MESSINA – Tantissime le presenze. Tra le più significative, quella dei rappresentanti del “No Tunnel” di Firenze, contrari alla stazione sotterranea per l’Alta Velocità, sette chilometri sotto una delle più importanti città d’arte. Da Rossano, nel cosentino, gli attivisti che lottano contro la riconversione a carbone della centrale Enel. Dal palco arriva il ricordo di Franco Nisticò, una vita spesa nel comitato per la 106, la “statale della morte” che unisce Taranto a Reggio e che non è mai stata completata.
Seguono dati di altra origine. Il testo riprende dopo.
(* ===== verification/FsDinode.v ===== *)
(** * On-disk inodes

    The 64 bytes of an on-disk inode hold what [iupdate] stored and are independent
    of the other inodes of their block; [ilock] reads them back. *)
From stdpp Require Import base numbers list gmap sets strings.
From S2P Require Import Prelude Bytes XString Bio Log LogFacts Fs FsFacts FsBlocks FsInode FsIO.
#[local] Open Scope Z_scope.

Definition short_ok (z : Z) : Prop := - 2^15 ≤ z < 2^15.
Record dinode_ok (x : inode) : Prop := {
  di_type : short_ok (itype x); di_major : short_ok (imajor x); di_minor : short_ok (iminor x); di_nlink : short_ok (inlink x);
  di_size : 0 ≤ isize x < 2^32;
  di_len : length (iaddrs x) = S NDIRECT;
  di_addrs : Forall (λ a, 0 ≤ a < 2^32) (iaddrs x) }.

(** ** The bytes *)
Definition dinode_bytes (x : inode) : list Z :=
  le_bytes 2 (itype x) ++ le_bytes 2 (imajor x) ++ le_bytes 2 (iminor x) ++ le_bytes 2 (inlink x) ++ le_bytes 4 (isize x) ++
  addr_bytes (iaddrs x).
Definition field (bs : list Z) (i n : nat) : Z := le_val (slice bs i n).
Definition decode (bs : list Z) (y : inode) : inode :=
  mkinode (idev y) (inum y) (iref y) (ilocked y) true (s16 (field bs 0 2)) (s16 (field bs 2 2)) (s16 (field bs 4 2)) (s16 (field bs 6 2))
    (field bs 8 4) (map (λ i, field bs (12 + 4 * i) 4) (seq 0 (S NDIRECT))).

Lemma length_addr_bytes a : length (addr_bytes a) = (4 * length a)%nat.
Proof. unfold addr_bytes. induction a as [|z a IH]; [done|]. cbn [map concat]. rewrite length_app, length_le_bytes, IH. simpl. lia. Qed.
Lemma length_dinode_bytes x : length (iaddrs x) = S NDIRECT → length (dinode_bytes x) = 64%nat.
Proof. intros Hl. unfold dinode_bytes. rewrite !length_app, !length_le_bytes, length_addr_bytes, Hl. done. Qed.
Lemma dinode_bytes_ok x : Forall byte_ok (dinode_bytes x).
Proof.
  unfold dinode_bytes. rewrite !Forall_app. split_and!; try apply le_bytes_ok.
  unfold addr_bytes. induction (iaddrs x); cbn [map concat]; [done|]. apply Forall_app. split; [apply le_bytes_ok|done].
Qed.

Lemma splice_splice_next d o a b : (o + length a + length b ≤ length d)%nat →
  splice (splice d o a) (o + length a) b = splice d o (a ++ b).
Proof.
  intros Hl. apply list_eq. intros i. destruct (decide (o + length a ≤ i < o + length a + length b)%nat) as [H1|H1].
  - rewrite lookup_splice_new by (rewrite ?length_splice; lia). rewrite lookup_splice_new by (rewrite length_app; lia).
    rewrite lookup_app_r by lia. f_equal. lia.
  - rewrite lookup_splice_old by (rewrite ?length_splice; lia). destruct (decide (o ≤ i < o + length a)%nat) as [H2|H2].
    + rewrite !lookup_splice_new by (rewrite ?length_app; lia). by rewrite lookup_app_l by lia.
    + by rewrite !lookup_splice_old by (rewrite ?length_app; lia).
Qed.

Lemma dinode_off_ok i : 0 ≤ dinode_off i ∧ dinode_off i + 64 ≤ 512.
Proof. unfold dinode_off, IPB. dlia. Qed.

Lemma store_next d o a n z i : length d = BSIZE → 0 ≤ o → i = Z.of_nat (length a) → o + i + Z.of_nat n ≤ Z.of_nat BSIZE →
  store n (splice d (Z.to_nat o) a) (o + i) z = Ok (splice d (Z.to_nat o) (a ++ le_bytes n z)).
Proof.
  intros Hd Ho -> Hfit. pose proof (length_le_bytes n z) as Hn. rewrite store_ok.
  - replace (Z.to_nat (o + Z.of_nat (length a))) with (Z.to_nat o + length a)%nat by lia. rewrite splice_splice_next by lia. done.
  - lia.
  - rewrite length_splice by lia. lia.
Qed.

Lemma store_dinode_ok d x : length d = BSIZE → length (iaddrs x) = S NDIRECT →
  store_dinode d x = Ok (splice d (Z.to_nat (dinode_off (inum x))) (dinode_bytes x)).
Proof.
  intros Hd Hl. pose proof (dinode_off_ok (inum x)) as [Ho Hfit]. unfold store_dinode. cbv zeta. set (o := dinode_off (inum x)) in *.
  rewrite store_ok by (rewrite ?Hd; unfold BSIZE; lia). cbn [mbind res_bind].
  do 4 (rewrite store_next by (done || (rewrite ?length_app, ?length_le_bytes; unfold BSIZE; simpl; lia)); cbn [mbind res_bind]).
  assert (length (addr_bytes (iaddrs x)) = 52%nat) as Ha by (rewrite length_addr_bytes, Hl; done).
  rewrite store_bytes_ok; [|lia|rewrite length_splice; rewrite ?length_app, ?length_le_bytes, ?Ha, ?Hd; unfold BSIZE; simpl; lia].
  unfold dinode_bytes. f_equal. rewrite <- !app_assoc.
  replace (Z.to_nat (o + 12)) with (Z.to_nat o + 12)%nat by lia.
  set (p := le_bytes 2 (itype x) ++ le_bytes 2 (imajor x) ++ le_bytes 2 (iminor x) ++ le_bytes 2 (inlink x) ++ le_bytes 4 (isize x)).
  assert (length p = 12%nat) as Hp by (unfold p; by rewrite !length_app, !length_le_bytes).
  rewrite <- Hp. rewrite splice_splice_next by (unfold BSIZE in *; lia). unfold p. by rewrite <- !app_assoc.
Qed.

(** ** Reading back *)
Lemma load_field n d o i : length d = BSIZE → 0 ≤ o → 0 ≤ i → o + 64 ≤ 512 → i + Z.of_nat n ≤ 64 →
  load n d (o + i) = Ok (field (slice d (Z.to_nat o) 64) (Z.to_nat i) n).
Proof.
  intros Hd Ho Hi H1 H2. unfold BSIZE in *. rewrite load_ok by lia. unfold field. do 2 f_equal. apply list_eq. intros j.
  destruct (decide (j < n)%nat) as [Hj|Hj].
  - rewrite !lookup_slice by lia. f_equal. lia.
  - unfold slice. by rewrite !lookup_take_ge by lia.
Qed.
Lemma load_addrs_ok n d o : length d = BSIZE → 0 ≤ o → o + 64 ≤ 512 → ∀ j, (12 + 4 * (j + n) ≤ 64)%nat →
  load_addrs n d (o + 12 + 4 * Z.of_nat j) = Ok (map (λ i, field (slice d (Z.to_nat o) 64) (12 + 4 * i) 4) (seq j n)).
Proof.
  intros Hd Ho H1. induction n as [|n IH]; intros j Hj; [done|]. cbn [load_addrs seq map].
  replace (o + 12 + 4 * Z.of_nat j) with (o + (12 + 4 * Z.of_nat j)) by lia. rewrite load_field by (done || lia). cbn [mbind res_bind].
  replace (o + (12 + 4 * Z.of_nat j) + 4) with (o + 12 + 4 * Z.of_nat (S j)) by lia. rewrite IH by lia. cbn [mbind res_bind].
  by replace (Z.to_nat (12 + 4 * Z.of_nat j)) with (12 + 4 * j)%nat by lia.
Qed.
Lemma load_dinode_ok d y : length d = BSIZE → load_dinode d y = Ok (decode (slice d (Z.to_nat (dinode_off (inum y))) 64) y).
Proof.
  intros Hd. pose proof (dinode_off_ok (inum y)) as [Ho Hfit]. unfold load_dinode, load_short. cbv zeta. set (o := dinode_off (inum y)) in *.
  replace o with (o + 0) at 1 by lia. do 5 (rewrite load_field by (done || lia); cbn [mbind res_bind mret res_ret]).
  replace (o + 12) with (o + 12 + 4 * Z.of_nat 0) by lia. rewrite load_addrs_ok by (done || (unfold NDIRECT; lia)). done.
Qed.

Lemma s16_u16 z : short_ok z → s16 (z `mod` 2 ^ (8 * Z.of_nat 2)) = z.
Proof. unfold short_ok, s16. change (2 ^ (8 * Z.of_nat 2)) with 65536. intros Hz. change (2^15) with 32768 in *. change (2^16) with 65536. dlia. Qed.
Lemma field_app_l a b i n : (i + n ≤ length a)%nat → field (a ++ b) i n = field a i n.
Proof. intros Hi. unfold field, slice. rewrite drop_app_le by lia. by rewrite take_app_le by (rewrite length_drop; lia). Qed.
Lemma field_app_r a b i n : field (a ++ b) (length a + i) n = field b i n.
Proof. unfold field, slice. by rewrite drop_app_add. Qed.
Lemma field_le n z : field (le_bytes n z) 0 n = z `mod` 2 ^ (8 * Z.of_nat n).
Proof. unfold field, slice. rewrite drop_0, take_ge by (by rewrite length_le_bytes). apply le_val_bytes. Qed.
Lemma field_addr a k z : a !! k = Some z → field (addr_bytes a) (4 * k) 4 = z `mod` 2^32.
Proof.
  revert k. induction a as [|y a IH]; intros [|k] Hk; [done..| |].
  - injection Hk as ->. unfold addr_bytes. cbn [map concat]. rewrite field_app_l by (by rewrite length_le_bytes). apply field_le.
  - unfold addr_bytes. cbn [map concat]. replace (4 * S k)%nat with (length (le_bytes 4 y) + 4 * k)%nat by (rewrite length_le_bytes; lia).
    rewrite field_app_r. by apply IH.
Qed.

Lemma field_mid a b c i n : i = length a → n = length b → field (a ++ b ++ c) i n = le_val b.
Proof. intros -> ->. replace (length a) with (length a + 0)%nat by lia. rewrite field_app_r, field_app_l by lia. unfold field, slice. by rewrite drop_0, firstn_all. Qed.

Lemma decode_bytes x y : dinode_ok x → decode (dinode_bytes x) y =
  mkinode (idev y) (inum y) (iref y) (ilocked y) true (itype x) (imajor x) (iminor x) (inlink x) (isize x) (iaddrs x).
Proof.
  intros [H1 H2 H3 H4 H5 H6 H7]. unfold decode, dinode_bytes.
  set (b1 := le_bytes 2 (itype x)). set (b2 := le_bytes 2 (imajor x)). set (b3 := le_bytes 2 (iminor x)). set (b4 := le_bytes 2 (inlink x)).
  set (b5 := le_bytes 4 (isize x)). set (b6 := addr_bytes (iaddrs x)).
  assert (length b1 = 2 ∧ length b2 = 2 ∧ length b3 = 2 ∧ length b4 = 2 ∧ length b5 = 4)%nat as (L1 & L2 & L3 & L4 & L5)
    by (unfold b1, b2, b3, b4, b5; by rewrite !length_le_bytes).
  f_equal.
  - rewrite field_app_l by lia. unfold b1. rewrite field_le. by apply s16_u16.
  - rewrite (field_mid b1 b2) by done. unfold b2. rewrite le_val_bytes. by apply s16_u16.
  - rewrite (app_assoc b1 b2), (field_mid (b1 ++ b2) b3) by (rewrite ?length_app; lia). unfold b3. rewrite le_val_bytes. by apply s16_u16.
  - rewrite (app_assoc b1 b2), (app_assoc (b1 ++ b2) b3), (field_mid ((b1 ++ b2) ++ b3) b4) by (rewrite ?length_app; lia).
    unfold b4. rewrite le_val_bytes. by apply s16_u16.
  - rewrite (app_assoc b1 b2), (app_assoc (b1 ++ b2) b3), (app_assoc _ b4), (field_mid (((b1 ++ b2) ++ b3) ++ b4) b5) by (rewrite ?length_app; lia).
    unfold b5. rewrite le_val_bytes. apply Z.mod_small. done.
  - rewrite (app_assoc b1 b2), (app_assoc (b1 ++ b2) b3), (app_assoc _ b4), (app_assoc _ b5).
    set (p := (((b1 ++ b2) ++ b3) ++ b4) ++ b5). assert (length p = 12%nat) as Hp by (unfold p; rewrite !length_app; lia).
    apply list_eq. intros k. destruct (iaddrs x !! k) as [z|] eqn:Hk.
    + pose proof (lookup_lt_Some _ _ _ Hk) as Hlt. rewrite list_lookup_fmap, lookup_seq_lt by lia.
      change (Some (field (p ++ b6) (12 + 4 * k) 4) = Some z). f_equal. rewrite <- Hp, field_app_r. unfold b6. rewrite (field_addr _ _ _ Hk). apply Z.mod_small.
      by eapply Forall_lookup_1 in H7.
    + apply lookup_ge_None in Hk. apply lookup_ge_None. rewrite length_map, length_seq. lia.
Qed.

(** What is stored for one inode is read back for it, and the others do not change. *)
Lemma dinode_roundtrip d x y : length d = BSIZE → dinode_ok x → inum y = inum x →
  load_dinode (splice d (Z.to_nat (dinode_off (inum x))) (dinode_bytes x)) y =
  Ok (mkinode (idev y) (inum y) (iref y) (ilocked y) true (itype x) (imajor x) (iminor x) (inlink x) (isize x) (iaddrs x)).
Proof.
  intros Hd Hx Hn. pose proof (dinode_off_ok (inum x)) as [Ho Hfit]. pose proof (length_dinode_bytes x (di_len _ Hx)) as Hl.
  rewrite load_dinode_ok by (rewrite length_splice; [done|unfold BSIZE in *; lia]). rewrite Hn.
  rewrite <- Hl, slice_splice_same by (unfold BSIZE in *; lia). rewrite decode_bytes by done. by rewrite Hn.
Qed.
Lemma dinode_other d x y : length d = BSIZE → dinode_ok x → inum y `mod` IPB ≠ inum x `mod` IPB →
  load_dinode (splice d (Z.to_nat (dinode_off (inum x))) (dinode_bytes x)) y = load_dinode d y.
Proof.
  intros Hd Hx Hn. pose proof (dinode_off_ok (inum x)) as [Ho Hfit]. pose proof (dinode_off_ok (inum y)) as [Ho' Hfit'].
  pose proof (length_dinode_bytes x (di_len _ Hx)) as Hl.
  rewrite (load_dinode_ok d) by done. rewrite load_dinode_ok by (rewrite length_splice; [done|unfold BSIZE in *; lia]). do 2 f_equal. apply slice_splice_other.
  - unfold BSIZE in *; lia.
  - unfold dinode_off, IPB in *. lia.
Qed.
Nisticò è morto il 19 dicembre alla precedente manifestazione “No Ponte”, quella di Villa San Giovanni. “Quel giorno hanno militarizzato la città”, ricorda Peppe Marra della Rete No Ponte calabrese. “Però mancava l’ambulanza che avrebbe potuto salvare una vita”. In effetti il mezzo c’era, ma era andato via alle 13. Un’ora prima l’infarto di Nisticò. La conclusione della manifestazione era prevista per la serata. Una metafora chiara e drammatica del modello delle grandi opere: si impone l’inutile, anche con la forza, mentre manca l’essenziale.
“La nostra lotta è il simbolo delle battaglie in difesa del territorio e per un uso diverso delle risorse pubbliche”, dice Luigi Sturniolo della Rete No Ponte. “Oggi ricordiamo 37 morti, avevamo paura di toccare questo argomento. In questi giorni, a un anno dalla tragedia di Giampilieri, l’ipocrisia è stata immensa. Abbiamo rivisto il rimpallo delle responsabilità tra Bertolaso, Lombardo e Buzzanca, sindaco di Messina. Questa è la giornata dalla rabbia e dell’indignazione, non della commemorazione. Siamo stati nelle zone alluvionate, nei giorni scorsi, per proporre questa manifestazione. Il rappresentante della Protezione Civile ha detto che 120 milioni sono stati investiti per i lavori, ma ne servirebbero almeno altri 170. Il governo ha detto che quei soldi non arriveranno. In estate il nostro territorio è stato investito dalle trivelle, i nostri soldi sono finiti nel fumo dell’azoto liquido”. Da qualche mese, infatti, il territorio è “perforato” per i carotaggi utili alla progettazione definitiva della grande opera. A questo proposito, i rappresentati del “Comitato Capo Peloro” (i cittadini della zona maggiormente interessata dai lavori) ribadiscono che “decine di migliaia di euro sono state sperperate per distruggere”.
I manifestanti chiedono che i soldi del Ponte vadano alla messa in sicurezza del territorio, al trasporto pubblico nello Stretto, alla scuola. Lo scorso 12 settembre c’è stata una grande manifestazione dei precari della scuola, chiamata “Invadiamo lo Stretto”. “Hanno superato gli argini” dicono dal palco. “Hanno bloccato le navi e questo è servito a rilanciare il precariato nella scuola a livello nazionale. La difesa della scuola pubblica è la nostra battaglia”.
“Si sta emblematicamente sgretolando il territorio”, dichiara Stefano Leoni, presidente del WWF Italia. L’associazione ricorda ancora l’insostenibilità economica e sociale, le ipoteche sulla fattibilità tecnica, in ultimo devastazione del territorio.